In what circumstances and for what purpose, the Section 3(d) in the Indian Patent Law, 1970 was amended? Discuss its utility for Indian Patent Office while granting patents, particularly in pharmaceutical products.
The Indian Patent Law, 1970 was amended in 2005 brought significant changes which embraced product patent to several subjects of technology including food, micro-organisms, drugs, etc. It also made a noteworthy amendment in the form of section 3(d) which begun pharmaceutical patent process in India.
The Section mentions that, patent rights cannot be obtained by the pharma companies for the already existing knowledge or existing product or a process. It clearly defines that a patent is granted only for inventions and improved efficacy. This amendment is made on the lines to avoid patenting of the meagre discovery of a new form of the already existing substance with no improvement in its working.

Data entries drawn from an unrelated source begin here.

(** [brentq(f, omega[i], omega[i+1]) for i in widx if i+1 < len(omega)]. *)
Definition refine_brackets (f : R -> R) (widx : list nat)
  : result (list R) :=
  mapM (fun i =>
          a <- getitem omega_ i ;;
          b <- getitem omega_ (i + 1) ;;
          brentq L f a b)
       (filter (fun i => Nat.ltb (i + 1) (length omega_)) widx).

Definition sampled_wc : result (list R) :=
  let widx := where_nz (diff (map sign (map mod_ omega_))) in
  refine_brackets mod_ widx.

Definition sampled_w_180 : result (list R) :=
  let widx := where_nz (diff (map sign (map arg omega_))) in
  at_widx <- mapM (getitem omega_) widx ;;
  let widx :=
    mask_select (map (fun w => Rleb (Re (evalfr w)) 0) at_widx) widx in
  refine_brackets arg widx.

(** The condition of the comprehension at lines 246-247. *)
Definition stab_bracket_ok (i : nat) : result bool :=
  if Nat.ltb (i + 1) (length omega_) then
    let window :=
      py_slice (Z.of_nat i - 1) (Z.of_nat i + 2) omega_ in
    dd <- getitem (diff (diff (map dstab window))) 0%nat ;;
    Ok (Rltb 0 dd)
  else Ok false.

Fixpoint stab_candidates (widx : list nat) : result (list R) :=
  match widx with
  | [] => Ok []
  | i :: t =>
      keep <- stab_bracket_ok i ;;
      if keep then
        a <- getitem omega_ i ;;
        b <- getitem omega_ (i + 1) ;;
        x <- minimize_scalar L dstab a b ;;
        xs <- stab_candidates t ;;
        Ok (x :: xs)
      else stab_candidates t
  end.

Definition sampled_wstab : result (list R) :=
  let widx := where_nz (diff (map sign (diff (map dstab omega_)))) in
  wstab <- stab_candidates widx ;;
  lo <- getitem omega_ 0%nat ;;
  hi <- getlast omega_ ;;
  Ok (mask_select
        (map2 andb (map (fun w => Rleb lo w) wstab)
                   (map (fun w => Rleb w hi) wstab))
        wstab).

End Sampled.

(** What [stability_margins] returns is a tuple of six entries: six arrays
    when [returnall] is set, six numbers or [None] otherwise. *)
Inductive mval : Type :=
| Arr (a : list R)
| Num (x : option R).

Record tuple6 : Type := Tuple6 {
  item0 : mval;
  item1 : mval;
  item2 : mval;
  item3 : mval;
  item4 : mval;
  item5 : mval
}.

(** [np.amin(a)]. *)
Definition amin (a : list R) : result R :=
  match a with
  | [] => Raise ValueError_amin
  | x :: t => Ok (fold_left Rmin t x)
  end.

(** [(m.shape[0] or None) and np.amin(m)]. *)
Definition min_value (m : list R) : result (option R) :=
  match length m with
  | O => Ok None
  | S _ => v <- amin m ;; Ok (Some v)
  end.

(** [(w.shape[0] or None) and w[m == np.amin(m)][0]]. *)
Definition min_frequency (m w : list R) : result (option R) :=
  match length w with
  | O => Ok None
  | S _ =>
      v <- amin m ;;
      f <- getitem (mask_select (map (fun x => Reqb x v) m) w) 0%nat ;;
      Ok (Some f)
  end.

(** Lines 126-140: the dispatch on the type of [sysdata].  An exception in
    it is replaced by the [ValueError] of line 139. *)
Definition cexp_j (theta : R) : C := (cos theta, sin theta).
(** * RxPoller: a named, restartable poller with exponential backoff

    Shallow embedding of the class [RxPoller] as it is written in
    [src/RxPoller.ts] and as it was compiled to [dist/RxPoller.js].
    The two files are two builds of the same class and differ in three
    places, which the embedding keeps apart through [Build]:
      - the initial value of [_maxInterval$] (8000 in the TypeScript
        source, 0 in the compiled file);
      - [setAction] ([() => fn] in the TypeScript source, [() => fn()] in
        the compiled file);
      - [_name], [destroy] and [removePoller], which only the compiled
        file has.

    Numbers are modelled by [Z]: intervals are millisecond counts and the
    error counter is a natural number, for which the arithmetic of the
    program ([*], [Math.pow(2, _)], [Math.min], [+ 1]) is exact.

    The class is wiring over RxJS 4.  The operators it uses are modelled
    by the state they keep:
      - a [BehaviorSubject] is its current value plus its observers; its
        only observers here are the live subscriptions to
        [_computedInterval$];
      - [zip] keeps one queue per source and emits when all queues are
        non-empty, shifting one value from each: it pairs values by
        their order of arrival, not by what is current;
      - [flatMap] keeps every inner subscription alive until it completes
        or the chain is disposed;
      - [Observable.timer d] is an entry in the scheduler queue, due
        [max 0 d] milliseconds after its subscription, never fired early;
      - [repeatWhen] and [retryWhen] forward values, hand completions
        (resp. errors) to their notifier chain, and resubscribe to the
        source when the chain emits while they are waiting for it;
      - [publish] / [connect] give one connection at a time, whose
        disposal tears the whole chain down. *)

From stdpp Require Import base numbers strings list gmap.

Local Open Scope Z_scope.

(** ** JavaScript values *)

(** [a || b] on numbers: [0] is falsy. *)
Definition truthy (n : Z) : bool := negb (n =? 0).

Definition js_or (a b : Z) : Z := if truthy a then a else b.

(** [o.f || b] where the property [f] may be absent ([undefined]). *)
Definition prop_or (a : option Z) (b : Z) : Z :=
  match a with
  | Some n => js_or n b
  | None => b
  end.

(** [interface IRxPollerConfig { interval?: number, maxInterval?: number }] *)
Record IRxPollerConfig := mkConfig {
  interval : option Z;
  maxInterval : option Z
}.

(** What a call can throw. *)
Inductive Exn :=
| TypeError               (* property read on undefined, call of a non-function *)
| DuplicateName.          (* "Cannot cache two RxPollers with the same name." *)

(** The user's action function, a subscriber callback and a resolved
    value are opaque to the class: they are named by numbers. *)
Definition Fn := nat.
Definition Callback := nat.
Definition Value := nat.

(** The closure stored in [_action].  The user's function is taken to
    be what the doc comment of [setAction] asks for: a plain function
    that returns a promise (so the function object itself has no [then]
    and a call of it does not throw). *)
Inductive Thunk :=
| ReturnsFn (fn : Fn)     (* () => fn   : hands back the function object *)
| CallsFn (fn : Fn).      (* () => fn() : calls it and hands back its promise *)

Inductive Build := Ts | Dist.

(** ** _computedInterval$: the result selector of the zip *)

Definition computedInterval (interval errorCnt maxInterval : Z) : Z :=
  let calInt := interval * 2 ^ errorCnt in
  Z.min calInt maxInterval.

(** ** State kept by the Rx operators *)

(** The two notifier chains that subscribe to [_computedInterval$]. *)
Inductive Chain := Repeat | Retry.

(** The three sources of the zip, in argument order. *)
Inductive Source := SInterval | SErrorCount | SMaxInterval.

(** One live subscription to [_computedInterval$]. *)
Record Zip := mkZip {
  zchain : Chain;
  q_interval : list Z;
  q_errorCnt : list Z;
  q_maxInterval : list Z
}.

Inductive TimerKind :=
| TStart                  (* the timer of [start] *)
| TLoop (c : Chain).      (* a timer of a notifier chain *)

Record Timer := mkTimer {
  due : Z;
  tkind : TimerKind
}.

(** [Observable.timer(d)] subscribed at time [now]. *)
Definition timer (now d : Z) (k : TimerKind) : Timer :=
  mkTimer (now + Z.max 0 d) k.

Inductive Phase :=
| Invoking (inv : nat)    (* the promise of invocation [inv] is pending *)
| Waiting (c : Chain).    (* chain [c] holds the resubscription *)

(** The connection of [_poller$]. *)
Record Conn := mkConn {
  cid : nat;
  cphase : Phase
}.

(** The value of the field [_connection]. *)
Inductive Disposable :=
| DNoop                   (* Disposable.create(Rx.helpers.noop) *)
| DConnect (k : nat).     (* the object returned by connect number [k] *)

(** What an outside observer sees. *)
Inductive Obs :=
| Invoked (f : Fn) (inv : nat) (t : Z)
| Delivered (cb : Callback) (v : Value) (t : Z).

Inductive Settlement :=
| Resolved (v : Value)
| Rejected (e : Value).

(** ** An instance *)

Record RxPoller := mkPoller {
  _name : option string;          (* compiled build only *)
  _action : option Thunk;         (* undefined until setAction *)
  _connection : Disposable;
  _errorCount : Z;                (* _errorCount$.getValue() *)
  _interval : Z;                  (* _interval$.getValue() *)
  _maxInterval : Z;               (* _maxInterval$.getValue() *)
  zips : list Zip;                (* observers of the three subjects, oldest first *)
  conn : option Conn;             (* the connection inside _poller$ *)
  subscribers : list Callback;    (* observers of the published subject *)
  timers : list Timer;            (* scheduler queue, oldest first *)
  clock : Z;
  next_id : nat;
  trace : list Obs                (* oldest first *)
}.

Definition set_name v p := mkPoller v (_action p) (_connection p) (_errorCount p)
  (_interval p) (_maxInterval p) (zips p) (conn p) (subscribers p) (timers p)
  (clock p) (next_id p) (trace p).
Definition set_action v p := mkPoller (_name p) v (_connection p) (_errorCount p)
  (_interval p) (_maxInterval p) (zips p) (conn p) (subscribers p) (timers p)
  (clock p) (next_id p) (trace p).
Definition set_connection v p := mkPoller (_name p) (_action p) v (_errorCount p)
  (_interval p) (_maxInterval p) (zips p) (conn p) (subscribers p) (timers p)
  (clock p) (next_id p) (trace p).
Definition set_errorCount v p := mkPoller (_name p) (_action p) (_connection p) v
  (_interval p) (_maxInterval p) (zips p) (conn p) (subscribers p) (timers p)
  (clock p) (next_id p) (trace p).
Definition set_interval v p := mkPoller (_name p) (_action p) (_connection p)
  (_errorCount p) v (_maxInterval p) (zips p) (conn p) (subscribers p) (timers p)
  (clock p) (next_id p) (trace p).
Definition set_maxInterval v p := mkPoller (_name p) (_action p) (_connection p)
  (_errorCount p) (_interval p) v (zips p) (conn p) (subscribers p) (timers p)
  (clock p) (next_id p) (trace p).
Definition set_zips v p := mkPoller (_name p) (_action p) (_connection p)
  (_errorCount p) (_interval p) (_maxInterval p) v (conn p) (subscribers p)
  (timers p) (clock p) (next_id p) (trace p).
Definition set_conn v p := mkPoller (_name p) (_action p) (_connection p)
  (_errorCount p) (_interval p) (_maxInterval p) (zips p) v (subscribers p)
  (timers p) (clock p) (next_id p) (trace p).
Definition set_subscribers v p := mkPoller (_name p) (_action p) (_connection p)
  (_errorCount p) (_interval p) (_maxInterval p) (zips p) (conn p) v (timers p)
  (clock p) (next_id p) (trace p).
Definition set_timers v p := mkPoller (_name p) (_action p) (_connection p)
  (_errorCount p) (_interval p) (_maxInterval p) (zips p) (conn p)
  (subscribers p) v (clock p) (next_id p) (trace p).
Definition set_clock v p := mkPoller (_name p) (_action p) (_connection p)
  (_errorCount p) (_interval p) (_maxInterval p) (zips p) (conn p)
  (subscribers p) (timers p) v (next_id p) (trace p).
Definition set_next_id v p := mkPoller (_name p) (_action p) (_connection p)
  (_errorCount p) (_interval p) (_maxInterval p) (zips p) (conn p)
  (subscribers p) (timers p) (clock p) v (trace p).
Definition set_trace v p := mkPoller (_name p) (_action p) (_connection p)
  (_errorCount p) (_interval p) (_maxInterval p) (zips p) (conn p)
  (subscribers p) (timers p) (clock p) (next_id p) v.
(** ** The Copilot session and what it emits *)

Module Event.
(** [event.data]: [deltaContent] is [Some s] exactly when
    [typeof event.data.deltaContent === 'string']; [message] is [None]
    when the field is [undefined] or [null]. *)
Record Data : Type := mkData {
  deltaContent : option string;
  message : option string
}.
(** [type] is [Some s] exactly when [typeof event.type === 'string']. *)
Record t : Type := mk { type : option string; data : option Data }.
End Event.

Module Response.
Record Data : Type := mkData { content : option string }.
Record t : Type := mk { data : option Data }.
End Response.

(** [response?.data?.content] *)
Definition response_content (response : option Response.t) : option string :=
  match response with
  | Some r =>
      match Response.data r with
      | Some d => Response.content d
      | None => None
      end
  | None => None
  end.

(** The behaviour of the external Copilot client for one call: whether
    [createSession] throws, what the session emits while [send] is awaited
    and whether [send] then throws, what [sendAndWait] yields, and whether
    [destroy] throws.  A falsy event ([null], [undefined]) is [None]. *)
Record Backend : Type := mkBackend {
  createSession_throws : option Thrown;
  send_events : list (option Event.t);
  send_throws : option Thrown;
  sendAndWait_result : Outcome (option Response.t);
  destroy_throws : option Thrown
}.

(** The objects one [copilot_sdk_streaming] / [copilot_sdk_completion] call
    works on: its two queues, its [cleanedUp] flag, whether the handler
    passed to [session.on] is still registered, the calls received by the
    session created last, and the notices and console lines written. *)
Record World : Type := mkWorld {
  textQueue : AsyncEventQueue.t string;
  reasoningQueue : AsyncEventQueue.t string;
  cleanedUp : bool;
  subscribed : bool;
  sessions : nat;
  sent : list string;
  aborts : nat;
  destroys : nat;
  notices : list string;
  console : list string
}.

Definition world0 : World :=
  mkWorld (create default_maxSize) (create default_maxSize)
          false false 0 [] 0 0 [] [].

Definition on_textQueue
  (f : AsyncEventQueue.t string -> AsyncEventQueue.t string) : Js World unit :=
  modify (fun w =>
    mkWorld (f (textQueue w)) (reasoningQueue w) (cleanedUp w) (subscribed w)
            (sessions w) (sent w) (aborts w) (destroys w) (notices w) (console w)).

Definition on_reasoningQueue
  (f : AsyncEventQueue.t string -> AsyncEventQueue.t string) : Js World unit :=
  modify (fun w =>
    mkWorld (textQueue w) (f (reasoningQueue w)) (cleanedUp w) (subscribed w)
            (sessions w) (sent w) (aborts w) (destroys w) (notices w) (console w)).

(** [new Notice(text)] *)
Definition Notice (text : string) : Js World unit :=
  modify (fun w =>
    mkWorld (textQueue w) (reasoningQueue w) (cleanedUp w) (subscribed w)
            (sessions w) (sent w) (aborts w) (destroys w)
            (notices w ++ [text]) (console w)).

(** [console.warn(text, ...)] and [console.error(text, ...)] *)
Definition console_log (text : string) : Js World unit :=
  modify (fun w =>
    mkWorld (textQueue w) (reasoningQueue w) (cleanedUp w) (subscribed w)
            (sessions w) (sent w) (aborts w) (destroys w)
            (notices w) (console w ++ [text])).

Definition set_cleanedUp (b : bool) : Js World unit :=
  modify (fun w =>
    mkWorld (textQueue w) (reasoningQueue w) b (subscribed w)
            (sessions w) (sent w) (aborts w) (destroys w) (notices w) (console w)).

Definition set_subscribed (b : bool) : Js World unit :=
  modify (fun w =>
    mkWorld (textQueue w) (reasoningQueue w) (cleanedUp w) b
            (sessions w) (sent w) (aborts w) (destroys w) (notices w) (console w)).

(** [await client.createSession({...})]: a fresh session, which has
    received no call yet. *)
Definition createSession (B : Backend) : Js World unit :=
  match createSession_throws B with
  | Some t => throw t
  | None =>
      modify (fun w =>
        mkWorld (textQueue w) (reasoningQueue w) (cleanedUp w) (subscribed w)
                (S (sessions w)) [] 0 0 (notices w) (console w))
  end.

(** [await session.destroy()] *)
Definition session_destroy (B : Backend) : Js World unit :=
  modify (fun w =>
    mkWorld (textQueue w) (reasoningQueue w) (cleanedUp w) (subscribed w)
            (sessions w) (sent w) (aborts w) (S (destroys w))
            (notices w) (console w)) ;;
  match destroy_throws B with
  | Some t => throw t
  | None => ret tt
  end.

(** [session.abort()]: the call returns a promise, which is not awaited. *)
Definition session_abort : Js World unit :=
  modify (fun w =>
    mkWorld (textQueue w) (reasoningQueue w) (cleanedUp w) (subscribed w)
            (sessions w) (sent w) (S (aborts w)) (destroys w)
            (notices w) (console w)).

Definition record_sent (prompt : string) : Js World unit :=
  modify (fun w =>
    mkWorld (textQueue w) (reasoningQueue w) (cleanedUp w) (subscribed w)
            (sessions w) (sent w ++ [prompt]) (aborts w) (destroys w)
            (notices w) (console w)).

(** ** copilot_sdk_streaming *)

(** The closure [performCleanup].  Everything up to and including the call
    of [session.destroy()] happens before the function first suspends, so
    the flag is already set when a second caller arrives. *)
Definition performCleanup (B : Backend) : Js World unit :=
  fun w =>
    if cleanedUp w then ret tt w
    else
      (set_cleanedUp true ;;
       set_subscribed false ;;
       try_catch (session_destroy B)
                 (fun _ => console_log "Error destroying Copilot session:")) w.

(** [event.data && typeof event.data.deltaContent === 'string'] *)
Definition delta_of (ev : Event.t) : option string :=
  match Event.data ev with
  | Some d => Event.deltaContent d
  | None => None
  end.

(** [event.data?.message] *)
Definition message_of (ev : Event.t) : option string :=
  match Event.data ev with
  | Some d => Event.message d
  | None => None
  end.

(** The callback passed to [session.on]. *)
Definition handler (B : Backend) (event : option Event.t) : Js World unit :=
  match event with
  | None => console_log "Received invalid event from Copilot session:"
  | Some ev =>
      match Event.type ev with
      | None => console_log "Received invalid event from Copilot session:"
      | Some type =>
          if (type =? "assistant.message_delta")%string then
            match delta_of ev with
            | Some deltaContent => on_textQueue (push deltaContent)
            | None => ret tt
            end
          else if (type =? "assistant.reasoning_delta")%string then
            match delta_of ev with
            | Some deltaContent => on_reasoningQueue (push deltaContent)
            | None => ret tt
            end
          else if (type =? "session.error")%string then
            let errorMessage := or_default (message_of ev) "Unknown error" in
            let error := mkError ("Copilot streaming error: " ++ errorMessage) in
            on_textQueue (fail error) ;;
            on_reasoningQueue (fail error) ;;
            console_log "Copilot session error:" ;;
            Notice ("Copilot error: " ++ errorMessage) ;;
            try_catch (performCleanup B)
                      (fun _ => console_log "Error during cleanup after session error:")
          else if (type =? "session.idle")%string then
            on_textQueue complete ;;
            on_reasoningQueue complete
          else ret tt
      end
  end.

(** Whether the handler takes its [session.error] case. *)
Definition is_session_error (event : option Event.t) : bool :=
  match event with
  | Some ev =>
      match Event.type ev with
      | Some type => (type =? "session.error")%string
      | None => false
      end
  | None => false
  end.

(** The session delivering one event: the callback runs as long as it has
    not been unsubscribed. *)
Definition emit (B : Backend) (event : option Event.t) : Js World unit :=
  fun w => if subscribed w then handler B event w else ret tt w.

Fixpoint emit_all (B : Backend) (events : list (option Event.t)) : Js World unit :=
  match events with
  | [] => ret tt
  | event :: rest => emit B event ;; emit_all B rest
  end.

(** [await session.send({ prompt })]: events may be delivered while the
    caller is suspended. *)
Definition session_send (B : Backend) (prompt : string) : Js World unit :=
  record_sent prompt ;;
  emit_all B (send_events B) ;;
  match send_throws B with
  | Some t => throw t
  | None => ret tt
  end.

(** The controls of [CopilotStreamResult]; [textStream], [reasoningStream]
    and [session] are the objects held in [World]. *)
Record CopilotStreamResult : Type := mkStream {
  abort : Js World unit;
  cleanup : Js World unit
}.

(** The [abort] closure of the returned object. *)
Definition abort_control : Js World unit :=
  session_abort ;;
  on_textQueue complete ;;
  on_reasoningQueue complete.

Definition copilot_sdk_streaming (B : Backend) (model : string)
  (conversation : list Message.t) (systemMessage : option string)
  : Js World CopilotStreamResult :=
  Notice "Calling GitHub Copilot" ;;
  validatedConversation <- ConversationSchema_parse conversation ;;
  match lastUserMessage validatedConversation with
  | None => throw (ThrowError (mkError "No user message found in conversation"))
  | Some lastUser =>
      createSession B ;;
      on_textQueue (fun _ => create default_maxSize) ;;
      on_reasoningQueue (fun _ => create default_maxSize) ;;
      set_cleanedUp false ;;
      set_subscribed true ;;
      try_catch (session_send B (Message.content lastUser))
        (fun err =>
           let error := as_error err in
           on_textQueue (fail error) ;;
           on_reasoningQueue (fail error) ;;
           performCleanup B ;;
           throw (ThrowError error)) ;;
      ret (mkStream abort_control (performCleanup B))
  end.
(** * simple-memory: the session/memory repository of [main.py]

    A shallow embedding of the two process-wide stores ([sessions],
    [memories]), the helpers that read and write them and the eight tool
    handlers, followed by the properties of the repository.

    Conventions of the embedding.
    - A Python [str] is a [string]; the character functions ([isspace],
      [lower], case-insensitive matching) are written for the code points
      U+0000..U+00FF, which is what [ascii] holds.
    - A Python [dict] is an association list in insertion order without
      repeated keys: assignment to a present key keeps its position,
      assignment to an absent key appends, [del] of an absent key raises
      [KeyError].
    - [generate_id()] and [get_current_time()] read the environment
      ([uuid.uuid4], [datetime.now]); the values they return during a call
      are arguments of the handler that makes the call.
    - Arguments arrive as [arguments.get(key)]: [None] when the key is
      absent, hence [option string]; [tags] is a list of strings as the
      input schema declares it.
    - A handler is split in two: the part that reads and writes the stores
      and returns a [Reply] holding every datum its message interpolates,
      and [render], which lays the reply out as the text blocks of the
      source. An exception leaving a handler is the reply [Raised]. *)

From Stdlib Require Import List String Ascii Bool Arith NArith Lia.
From Stdlib Require Import Decimal DecimalString.
From Stdlib Require Import Permutation Sorted.
Import ListNotations.

Local Open Scope string_scope.
Local Open Scope list_scope.
Local Open Scope nat_scope.

(** ** Python strings *)

Module PyStr.

(** [str.isspace] of one character, for code points below 256. *)
Definition isspace (c : ascii) : bool :=
  let n := nat_of_ascii c in
  ((9 <=? n) && (n <=? 13)) || ((28 <=? n) && (n <=? 32))
  || (n =? 133) || (n =? 160).

(** [str.lower] of one character, for code points below 256: the ASCII
    capitals and the Latin-1 capitals (U+00C0..U+00DE but the sign U+00D7)
    move up by 32. *)
Definition lower_char (c : ascii) : ascii :=
  let n := nat_of_ascii c in
  if ((65 <=? n) && (n <=? 90))
     || ((192 <=? n) && (n <=? 222) && negb (n =? 215))
  then ascii_of_nat (n + 32) else c.

Fixpoint lower (s : string) : string :=
  match s with
  | EmptyString => EmptyString
  | String c s' => String (lower_char c) (lower s')
  end.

The amendment aided in preventing granting patents to trivial and mere improvement of the prevailing products. It facilitated to question the patent at the Patent office itself and reject if not met with the criteria, right at the patent office rather than going for a long and expensive litigation process which often ends with pay-for-delay settlements. This eludes the transfer of losses incurred in the litigation to the consumer with higher prices.
Thus, the 2005 amendment helped weed out the trivial improvements, lessened the burden of higher prices on consumers and promoted competition among the pharma companies to invent new products. Even though criticised on the international front, section 3(d) is lauded in the Indian scenario.